Ensure proper testing and audits on an ongoing basis. The allegations made against Fandango and Credit Karma are as much about the failure to properly test for vulnerabilities as they are about the decision to circumvent SSL in the first place. The FTC is taking the clear position that simply not knowing about security vulnerabilities is no defense for not correcting them. Audit and security procedures need to be comprehensive and effective for analyzing risks and weaknesses at all stages of the life cycle of user information, from collection to storage and disposal, and should be applied consistently on an ongoing basis. Security audit procedures should also be reviewed and updated periodically to address technological developments and new potential threats. As shown by the Credit Karma complaint, particular care should be taken to thoroughly review and assess programs and mobile applications as they move out of the testing phase.

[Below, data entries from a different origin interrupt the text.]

(** From the upstream's response to what is written.  A response a transform
    put in its place has no trailers. *)
Definition respond (tctx : TransformContext) (s : State) (o : Outgoing) (mcp : option Server) (trace : option Trace)
    (up : Upstream) (result : PipelineResult) (sent : list Outgoing) (calls : list Retry.call) : Handled :=
  let resp := mkResponse (up_StatusCode up) (up_Header up)
                (BufferedBody.NewBufferedBody (Some (up_Body up)) (MaxResponseBodyBytes (bodyLimits (px_pipeline px)))) (up_ContentLength up) in
  let pr := ProcessResponse (w_elapsed_response w) (px_pipeline px) tctx s resp [] in
  let result := set_response_traces result (pr_traces pr) in
  match pr_outcome pr with
  | Err (name, e) => fail 5 ("transform " +:+ name +:+ " response: " +:+ e) (w_errCanceled w e) result sent calls
  | Ok final =>
    let action := ShortCircuitAction (pr_traces pr) in
    let trailer := if bool_decide (action = ActionContinue) then up_Trailer up else ∅ in
    let '(body, trace') := wrap_body mcp trace final in
    let result := set_mcp (set_outcome result action (StatusCode final) (pres_Err result)) (audit_mcp mcp trace') in
    let client :=
      if isSSE (RespHeader final)
      then streamSSE (Some (og_state o)) (StatusCode final) (RespHeader final) (BufferedBody.StreamingReader body).1 trailer
      else writeResponse (Some (og_state o)) (set_RespBody final body) trailer in
    answered client result sent calls
  end.

(** ** WebSockets (websocket.go) *)

Definition offeredProtocols (h : Header) : list string := list_values h "Sec-WebSocket-Protocol".

(** The headers of an upgrade that are not the library's own. *)
Definition upgrade_headers (client masked : Header) : Header :=
  foldl (fun h e => if existsb (str_eqb (CanonicalHeaderKey e.1))
                        ["Connection"; "Upgrade"; "Sec-Websocket-Accept"; "Sec-Websocket-Protocol"; "Sec-Websocket-Extensions"]
                    then h else header_Add_all h e.1 e.2) client (map_range masked).

(** The subprotocol the client is told: its own spelling of the selected one. *)
Fixpoint position (x : string) (l : list string) : option nat :=
  match l with [] => None | y :: l' => if str_eqb y x then Some O else S <$> position x l' end.
Definition selected_protocol (protocols originalProtocols : list string) (subprotocol : string) : list string :=
  match position subprotocol protocols with
  | None => []
  | Some i => if (length originalProtocols =? length protocols)%nat
              then match originalProtocols !! i with Some p => [p] | None => [] end
              else if (length originalProtocols =? 1)%nat then originalProtocols else []
  end.

(** [utf8.DecodeLastRuneInString]: the size of the last rune. *)
Fixpoint last_start (lim n : nat) (b : list Z) : nat :=
  match n with
  | O => O
  | S n' => if (n' <? lim)%nat then n'
            else match b !! n' with
                 | Some c => if negb (is_cont c) then n' else last_start lim n' b
                 | None => n'
                 end
  end.
Definition last_rune_size (b : list Z) : nat :=
  let e := length b in
  match b !! (e - 1)%nat with
  | None => O
  | Some c =>
    if c <? RuneSelf then 1%nat
    else
      let start := last_start (e - 4) (e - 1) b in
      let '(_, size) := DecodeRune (drop start b) in
      if (start + size =? e)%nat then size else 1%nat
  end.
(** The loop that cuts a close reason to the 123 bytes a close frame holds;
    each turn drops at least a byte. *)
Fixpoint cut_reason (fuel : nat) (b : list Z) : list Z :=
  if (length b <=? 123)%nat then b
  else match fuel with
       | O => b
       | S f => cut_reason f (take (length b - last_rune_size b) b)
       end.
Definition close_reason (st : option State) (reason : string) : string :=
  let b := bytes_of_string (MaskResponseText st reason) in
  string_of_bytes (cut_reason (length b) b).

Definition mask_message (st : State) (r : Reader) : Reader :=
  match rctx st with
  | None => r
  | Some state => scrub_stream (newScrubber (pairs state)) r
  end.
(** The relay from the upstream to the client, which masks: it ends at the
    first message that cannot be read to its end, or with the close frame. *)
Fixpoint relay_masked (st : State) (msgs : list (Z * Reader)) (close : option (Z * string)) : list (Z * Reader) * option (Z * string) :=
  match msgs with
  | [] => ([], (fun c => (c.1, close_reason (Some st) c.2)) <$> close)
  | (kind, r) :: rest =>
    let m := mask_message st r in
    match rd_err m with
    | Some _ => ([(kind, m)], None)
    | None => let '(out, c) := relay_masked st rest close in ((kind, m) :: out, c)
    end
  end.

Definition ws_target (scheme host : string) (s : State) : URL :=
  let u := ReqURL (rq s) in
  mkURL (if str_eqb scheme "https" then "wss" else "ws") (UserInfo u) host (Path u) (RawPath u) (RawQuery u).

(** [handleWebSocket] from the upstream's answer on; [verified] is what the
    library makes of it. *)
Definition ws_respond (s : State) (clientHeader : Header) (tctx : TransformContext) (result : PipelineResult) (o : Outgoing)
    (protocols : list string) (sent : list Outgoing) (up : Upstream) (verified : Prelude.result Reader string) : Handled :=
  let result := set_outcome result (pres_Action result) (up_StatusCode up) (pres_Err result) in
  let body := match verified with Ok _ => empty_reader | Err b => b end in
  let resp := mkResponse (up_StatusCode up) (up_Header up)
                (BufferedBody.NewBufferedBody (Some body) (MaxResponseBodyBytes (bodyLimits (px_pipeline px)))) (up_ContentLength up) in
  let pr := ProcessResponse (w_elapsed_response w) (px_pipeline px) tctx s resp [] in
  let result := set_response_traces result (pr_traces pr) in
  match pr_outcome pr with
  | Err _ => answered (http_Error "bad gateway" StatusBadGateway) result sent []
  | Ok masked =>
    let trailer := if bool_decide (ShortCircuitAction (pr_traces pr) = ActionContinue) then up_Trailer up else ∅ in
    let written := answered (writeResponse (Some (og_state o)) masked trailer) result sent [] in
    match verified with
    | Err _ => written
    | Ok subprotocol =>
      if negb (StatusCode masked =? StatusSwitchingProtocols) then written
      else if negb (w_wsAccept w clientHeader (selected_protocol protocols (offeredProtocols clientHeader) subprotocol))
      then mkHandled None (finish result) sent [] false [] None
      else
        let '(relayed, closed) := relay_masked s (w_wsMessages w) (w_wsClose w) in
        mkHandled (Some (mkClientResponse StatusSwitchingProtocols (upgrade_headers ∅ (RespHeader masked)) empty_reader ∅))
          (finish result) sent [] false relayed closed
    end
  end.

(** The headers of the handshake that are not the library's own. *)
Definition ws_headers (h : Header) : Header :=
  foldl header_Del (sanitizeUpstreamHeaders h)
    ["Sec-WebSocket-Key"; "Sec-WebSocket-Version"; "Sec-WebSocket-Protocol"; "Sec-WebSocket-Extensions"].
Definition handleWebSocket (s : State) (clientHeader : Header) (scheme host : string) (tctx : TransformContext) (result : PipelineResult) : Handled :=
  let target := ws_target scheme host s in
  let r := rq s in
  let outgoing := mkReqState (mkRequest "GET" host target (ReqHeader r) (ReqBody r) (ReqContentLength r) (ReqTLS r)) (rctx s) in
  if negb (ValidateFinalDestination (w_now w 0) outgoing) then
    answered (http_Error "credential destination refused" StatusForbidden) (set_outcome result ActionReject StatusForbidden (pres_Err result)) [] []
  else
    let protocols := offeredProtocols (sanitizeUpstreamHeaders (ReqHeader r)) in
    let o := w_wsRequest w (url_String target) (ws_headers (ReqHeader r)) host protocols s in
    let '(res, sent) := send_upstream 0 o in
    let bad := answered (http_Error "bad gateway" StatusBadGateway)
                 (set_outcome result (pres_Action result) StatusBadGateway (pres_Err result)) sent [] in
    match res with
    | Err _ => bad
    | Ok up =>
      let verified := w_wsVerify w o up in
      if match verified with Err _ => up_StatusCode up =? StatusSwitchingProtocols | Ok _ => false end then bad
      else ws_respond s clientHeader tctx result o protocols sent up verified
    end.
(** C15: A request is replayed at most once, exactly.  At most two requests
    are sent for one of a client; the second only when a retry handler is
    configured, the first was answered with one of its statuses, and the
    whole body was read within the limit: then both have the same method,
    URL and host, and the same complete body. *)
Theorem handler_replays_once (w : World) (px : ProxyConfig) i tunnel :
  (length (hd_sent (handleHTTP w px i tunnel)) <= 2)%nat /\
  (forall o1 o2, hd_sent (handleHTTP w px i tunnel) = [o1; o2] ->
     exists h b up, px_retry px = Some h /\ w_net w 0 o1 = Ok up /\ up_StatusCode up ∈ Retry.h_statuses h /\
       og_Body o1 = mkReader b None /\ og_Body o2 = mkReader b None /\
       Method (rq (og_state o2)) = Method (rq (og_state o1)) /\ ReqURL (rq (og_state o2)) = ReqURL (rq (og_state o1)) /\
       ReqHost (rq (og_state o2)) = ReqHost (rq (og_state o1)) /\ ReqContentLength (rq (og_state o2)) = Z.of_nat (length b)).
Proof.
  destruct (decide (hd_sent (handleHTTP w px i tunnel) = [])) as [Hn|Hn]; [by rewrite Hn; split; [cbn; lia|]|].
  destruct (handleHTTP_sent w px i tunnel Hn) as (_ & _ & s & mcp & trace & result & _ & Hcase).
  destruct Hcase as [(_ & _ & Heq)|(_ & Heq)]; rewrite Heq in *.
  - destruct (handleWebSocket_sent w px s (in_Header i) (incoming_scheme i) (in_Host i) (pr_ctx (judged w px i tunnel)) result)
      as [->|[-> _]]; by split; [cbn; lia|].
  - destruct (forward_sent w px (incoming_scheme i) (in_Host i) (pr_ctx (judged w px i tunnel)) s mcp trace result)
      as [->|(url & tr & s' & o0 & _ & _ & [->|(o1 & _ & _ & Hl)])]; [by split; [cbn; lia|]..|].
    destruct Hl as [->|(h & b & d & up & Hpx & -> & Hb & Hnet & Hst & _)]; (split; [cbn; lia|]); intros x y; [done|]. intros [= <- <-].
    exists h, b, up. by cbn.
Qed.

(** Headers of the client's connection stop at the proxy.  Whatever the
    client sent and the transforms wrote, every header of a forwarded request
    or of its replay is under its canonical name, and none is hop-by-hop
    but [TE: trailers].  So a spelling a transform chose for the wire does
    not survive either. *)
Theorem handler_headers_clean (w : World) (px : ProxyConfig) i tunnel o k vs :
  o ∈ hd_sent (handleHTTP w px i tunnel) ->
  (forall s mcp, gate_passed px (pr_req (judged w px i tunnel)) s mcp -> isWebSocketUpgrade (ReqHeader (rq s)) = false) ->
  ReqHeader (rq (og_state o)) !! k = Some vs ->
  CanonicalHeaderKey k = k /\ (k ∈ hopByHopHeaders -> k = "Te" /\ vs = ["trailers"]).
Proof.
  intros Hin Hw Hk.
  destruct (handleHTTP_sent w px i tunnel) as (_ & _ & s & mcp & trace & result & Hg & Hcase).
  { intros Heq. rewrite Heq in Hin. by apply elem_of_nil in Hin. }
  destruct Hcase as [(Hw' & _)|(_ & Heq)]; [by rewrite (Hw s mcp Hg) in Hw'|]. rewrite Heq in Hin.
  destruct (forward_sent w px (incoming_scheme i) (in_Host i) (pr_ctx (judged w px i tunnel)) s mcp trace result)
    as [Hn|(url & tr & s' & o0 & _ & Hb & Hex)]; [rewrite Hn in Hin; set_solver|].
  apply build_upstream_spec in Hb as (_ & _ & _ & _ & Hhd & _).
  assert (clean_headers (ReqHeader (rq (og_state o0)))) as Hc0.
  { rewrite Hhd. destruct (forwarded_clean (ReqHeader (rq s'))) as (Hc & Hh & _). by split. }
  assert (clean_headers (ReqHeader (rq (og_state o)))) as [Hc Hh].
  { destruct (exchange_sends_each w px _ _ _ Hex Hin) as (_ & _ & _ & _ & _ & [->|(d & Hd & ->)]); [done|].
    by apply replay_headers_clean. }
  split; [apply Hc; by rewrite Hk | intros Hin'; by apply (Hh k vs)].
Qed.

(** The audit tells what the client was told.  When a request that is
    not a WebSocket upgrade, before or after the transforms, is answered and
    audited, the audited status is the one written. *)
Theorem handler_audit_status (w : World) (px : ProxyConfig) i tunnel c r :
  isWebSocketUpgrade (in_Header i) = false ->
  (forall s mcp, gate_passed px (pr_req (judged w px i tunnel)) s mcp -> isWebSocketUpgrade (ReqHeader (rq s)) = false) ->
  hd_client (handleHTTP w px i tunnel) = Some c -> hd_audit (handleHTTP w px i tunnel) = Some r ->
  pres_StatusCode r = cr_StatusCode c.
Proof.
  intros Hwi Hw. assert (status_agrees (handleHTTP w px i tunnel)) as Hs; [|apply Hs].
  unfold handleHTTP. fold (incoming_context i tunnel) (incoming_scheme i).
  destruct (is_empty (in_Host i)); [by intros ? ? ?|]. destruct (containsDotSegments _); [by intros ? ? ?|].
  destruct (sni_mismatch i); [by intros ? ? ?|].
  destruct (w_ready w); [|by apply answered_agrees]. cbn [negb]. rewrite Hwi. cbn [andb].
  fold (judged w px i tunnel). destruct (pr_outcome (judged w px i tunnel)) as [[rej|]|[name e]]; [by apply answered_agrees | | apply fail_agrees].
  destruct (mcp_gate _ _ _ _) as [h|[[[s mcp] trace] result]] eqn:Hg; [by eapply mcp_gate_agrees|].
  apply mcp_gate_inr in Hg. rewrite (Hw s mcp Hg). apply forward_agrees.
Qed.

End properties.

(** ** Behaviour that differs from what is promised *)

(** A refused upgrade is audited as a continued request.  A WebSocket
    upgrade that is not a GET is answered with 400, but the audit record has
    the action continue and no status. *)
Theorem upgrade_refusal_audited_as_continued `{UnicodeTables} `{Regexp} `{MapRange} (w : World) (px : ProxyConfig) i tunnel :
  in_Host i <> "" -> containsDotSegments (Path (in_URL i)) = false -> sni_mismatch i = false -> w_ready w = true ->
  isWebSocketUpgrade (in_Header i) = true -> in_Method i <> "GET" ->
  exists c r, hd_client (handleHTTP w px i tunnel) = Some c /\ cr_StatusCode c = 400 /\
    hd_audit (handleHTTP w px i tunnel) = Some r /\ pres_Action r = ActionContinue /\ pres_StatusCode r = 0.
Proof.
  intros Hh Hd Hs Hr Hu Hm. unfold handleHTTP. apply is_empty_false in Hh as ->. rewrite Hd, Hs, Hr, Hu.
  apply str_eqb_neq in Hm as ->. cbn. eauto 10.
Qed.

Section examples.
#[local] Existing Instance ascii_tables.
#[local] Existing Instance literal_regexp.
#[local] Existing Instance default_range.

(** A proxy without transforms, with the wiki server and the example retry
    handler; the upstream first asks for payment, then answers. *)
Definition example_px (retry : option Retry.Handler) : ProxyConfig :=
  mkProxyConfig (mkPipeline [] (mkLimits 1000 1000)) (Some wiki_policy) None retry.
Definition example_world (net : nat -> Outgoing -> result string Upstream) : World :=
  mkWorld true (fun _ => false) (fun _ => false) (fun _ => 0) (fun _ => 0) 0 (fun _ => 0)
    (fun _ => mkPipeline [] (mkLimits 1000 1000)) (fun _ => None) net
    (fun _ => Ok Retry.example_reply) (fun _ _ => Ok (Retry.mkReply 204 (mkReader [] None) None)) 0 0
    (fun _ h host _ s => mkOutgoing (mkReqState (mkRequest "GET" host (mkURL "https" None host "/" "" "") h (ReqBody (rq s)) 0 false) (rctx s)) empty_reader)
    (fun _ _ => Ok "") [] None (fun _ _ => true).
Definition answer (status : Z) (h : Header) (body : list Z) : result string Upstream := Ok (mkUpstream status h (mkReader body None) (-1) ∅).
Definition example_incoming : Incoming :=
  mkIncoming "POST" "api.test:" (mkURL "" None "" "/v1/items" "" "q=1") {["X-Key" := ["v"]; "Connection" := ["x-hop"]; "X-Hop" := ["1"]]}
    (Some (mkReader (bytes_of_string "hello") None)) 5 None "10.0.0.9:4000".
Definition example_retry : option Retry.Handler := match Retry.example_New with Ok h => Some h | Err _ => None end.
Definition example_net (k : nat) (_ : Outgoing) : result string Upstream :=
  match k with O => answer 402 ∅ [] | _ => answer 200 ∅ (bytes_of_string "done") end.
Definition example_handled : Handled := handleHTTP (example_world example_net) (example_px example_retry) example_incoming None.
(** The placeholder ID token is a well-formed JWT: its middle part decodes
    to the claims, which name the audience the client asked for and expire an
    hour after they were issued. *)
Theorem stub_token_parses now aud : aud <> "" ->
  exists h sig, Split (GcpIdentity.fakeIDToken now aud) "." = [h; GcpIdentity.encodeJWTPart (GcpIdentity.stub_claims aud now); sig] /\
    RawURL_DecodeString (GcpIdentity.encodeJWTPart (GcpIdentity.stub_claims aud now)) = Some (Marshal_any (GcpIdentity.stub_claims aud now)).
Proof.
  intros Ha. unfold GcpIdentity.fakeIDToken. destruct aud as [|c aud]; [done|]. cbn [is_empty]. eexists _, _. split.
  - apply (Split_Join [_; _; _] "."%char); [done|]. repeat constructor; apply string_in_raw.
  - apply RawURL_roundtrip.
Qed.

(** The loader is not asked again once it has succeeded: whatever the keyfile
    holds later, the transform mints with the source of the first one. *)
Lemma loaded_source_kept minting empty load load' w st ts :
  tokenSource st = Some ts -> mintToken minting empty load w st = mintToken minting empty load' w st /\
  exists ts', tokenSource (mintToken minting empty load w st).2 = Some ts'.
Proof.
  intros Hs. unfold mintToken, loadTokenSource. rewrite Hs. destruct (Token w ts) as [tok ts']. split; [done|]. by exists ts'.
Qed.

End google.

(** ** Examples *)

Definition example_gcp : GcpLibrary := {|
  World := bool;                              (* whether the keyfile is there *)
  TokenSource := string;
  Token w ts := (Ok ("ya29." +:+ ts), ts);
  token_error_text _ := "error";
  ServiceAccount := string;
  JWTConfigFromJSON key scopes := Ok key;
  jwt_TokenSource s := js_account _ s;
  FindDefaultCredentials w scopes := Err "no credentials";
  readFile w path := if w then Ok "key" else Err "no such file";
  Src := string;
  src_name s := s;
  src_get w s := Ok s;
  Node := string;
  decode_provider_type n := Ok n;
  buildSource n := Some n;
|}.
Local Existing Instances ascii_tables example_gcp.

Definition token_request (form : string) : Request :=
  mkRequest "POST" "oauth2.googleapis.com:443" (mkURL "https" None "oauth2.googleapis.com" "/token" "" "") ∅
    (BufferedBody.NewBufferedBody (Some (mkReader (bytes_of_string form) None)) 0) (Z.of_nat (String.length form)) true.
Definition assertion_form (claims : string) : string :=
  "grant_type=urn%3Aietf%3Aparams%3Aoauth%3Agrant-type%3Ajwt-bearer&assertion=e30." +:+ RawURL_EncodeToString claims +:+ ".sig".

Example token_request_ex :
  (GcpAccess.isTokenEndpoint (token_request (assertion_form "{}"))).1 = true /\
  (GcpIdentity.stubRequest (token_request (assertion_form (json_string_map [("target_audience", "https://svc.test")])))).1
    = Some ("https://svc.test", "gcp_oauth2_id_token_endpoint") /\
  (GcpAccess.isTokenEndpoint (token_request (assertion_form (json_string_map [("target_audience", "https://svc.test")])))).1 = false.
Proof. vm_compute. auto. Qed.
(* ===== verification/Signing.v ===== *)
(** * Request signing (src/internal/transform/hmacsign/hmacsign.go,
      awsauth/awsauth.go, awsauth/credprovider.go)

    [hmac_sign] signs a message made from the request and puts the signature
    in configured headers; [aws_auth] replaces the placeholder AWS signature
    of a request by a real one.  Neither signs a body it has not seen
    whole. *)
From stdpp Require Import base gmap strings list option.
From Stdlib Require Import ZArith Lia Ascii.
From S2P Require Import Prelude GoUtf8 GoStrings GoNet Body GoHttp GoJson HostMatch Transform GoEncoding GoRawEncoding Headers OAuth.
Local Open Scope string_scope.
Local Open Scope list_scope.
Local Open Scope Z_scope.

(** ** The body that is signed *)

Section body.

(** The answers of the two transforms differ in the name they give. *)
Definition errorResponse (transform : string) (status : Z) (reason : string) : Response :=
  OAuth.jsonResponse status ("{" +:+ OAuth.quoted "error" +:+ ":" +:+ OAuth.quoted transform +:+ ","
                             +:+ OAuth.quoted "reason" +:+ ":" +:+ OAuth.quoted reason +:+ "}").
Definition refuse (transform : string) (status : Z) (reason : string) : TransformResult :=
  mkResult ActionReject (Some (errorResponse transform status reason)).

(** The checks of [readBodyForSigning] and of [payloadHash].  A request's
    body is a [BufferedBody] here, so it is neither nil nor [http.NoBody]. *)
Definition verified_body (transform : string) (allowChunked : bool) (tctx : TransformContext) (req : Request)
    : result TransformResult (list Z) * TransformContext * Request :=
  let '(out, body) := BufferedBody.ReadAll (ReqBody req) in
  let req := set_ReqBody req body in
  let cl := ReqContentLength req in
  match out with
  | BufferedBody.GotErr e =>
    (Err (refuse transform 400 "body_read_failed"),
     Annotate (Annotate tctx "rejected" (AStr "body_read_failed")) "error" (AStr e), req)
  | BufferedBody.GotBytes b =>
    if (0 <=? cl) && (Z.of_nat (length b) <? cl) then
      (Err (refuse transform 413 "body_truncated"),
       Annotate (Annotate (Annotate tctx "rejected" (AStr "body_truncated")) "content_length" (AInt cl))
                "buffered_length" (AInt (Z.of_nat (length b))), req)
    else if (cl <? 0) && negb allowChunked then
      (Err (refuse transform 400 "chunked_body_not_allowed"),
       Annotate tctx "rejected" (AStr "chunked_body_not_allowed"), req)
    else (Ok b, tctx, req)
  | BufferedBody.GotEOF | BufferedBody.Panics => (Err (refuse transform 400 "body_read_failed"), tctx, req)
  end.

(** A body of known length is signed whole: what was read is everything the
    client sent, however small the proxy's buffer limit. *)
Lemma verified_body_complete transform allow tctx req r b tctx' req' :
  ReqBody req = BufferedBody.NewBufferedBody (Some r) (BufferedBody.maxBytes (ReqBody req)) ->
  Z.of_nat (length (rd_data r)) = ReqContentLength req ->
  verified_body transform allow tctx req = (Ok b, tctx', req') -> b = rd_data r /\ rd_err (BufferedBody.limited (BufferedBody.maxBytes (ReqBody req)) r) = None.
Proof.
  intros Hb Hl. set (m := BufferedBody.maxBytes (ReqBody req)) in *. unfold verified_body. rewrite Hb.
  unfold BufferedBody.ReadAll, BufferedBody.buffer, BufferedBody.limited. cbn [BufferedBody.NewBufferedBody BufferedBody.once
    BufferedBody.original default from_option id BufferedBody.maxBytes BufferedBody.pos]. cbn zeta.
  set (l := if 0 <? m then limit_reader m r else r). destruct (rd_err l) as [e|] eqn:Ee; [done|].
  cbn [BufferedBody.data BufferedBody.pos set_ReqBody ReqContentLength]. rewrite drop_0.
  destruct ((0 <=? ReqContentLength req) && (Z.of_nat (length (rd_data l)) <? ReqContentLength req)) eqn:Et; [done|].
  destruct ((ReqContentLength req <? 0) && _); [done|]. intros [= <- _ _]. split; [|done].
  assert (ReqContentLength req <= Z.of_nat (length (rd_data l))) as Hge by lia.
  subst l. destruct (0 <? m) eqn:Em; [|done]. unfold limit_reader in *.
  destruct (Z.of_nat (length (rd_data r)) <? m) eqn:El; [done|]. cbn [rd_data] in *.
  rewrite length_take in Hge. apply take_ge. lia.
Qed.

(** A body as a transform finds it: the client's, through the proxy's limit,
    or bytes that an earlier transform put in its place, read and rewound any
    number of times. *)
Definition client_body (b : BufferedBody.t) (r : Reader) (max : Z) : Prop :=
  exists ops, b = BufferedBody.Reset (BufferedBody.run (BufferedBody.NewBufferedBody (Some r) max) ops).
Definition replaced_body (b : BufferedBody.t) (d : list Z) : Prop :=
  exists ops, b = BufferedBody.Reset (BufferedBody.run (BufferedBody.NewBufferedBodyFromBytes d) ops).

Have a process specifically devoted to receiving and escalating security feedback. Many breach incidents and security failures over the past year have been discovered by independent security researchers who have contacted organizations to inform them about the security gaps. Having a quick and effective way to receive this type of feedback can help your business get out ahead of surprises. More importantly, your users should have a fast and effective way to communicate incidents related to their accounts or information they have provided you.
Know what your vendors and service providers are doing. Monitoring and auditing third-party service providers for mobile applications can be a more difficult process for mobile applications than it is for standard Web-based services. Regardless, in the Credit Karma complaint the FTC has made it clear that online service providers are ultimately responsible for knowing and understanding what kind of security processes third-party contractors are using and enforcing appropriate standards.
The proposed settlement agreements with Fandango and Credit Karma are available on the FTC’s website and are open for public comment through April 28, 2014.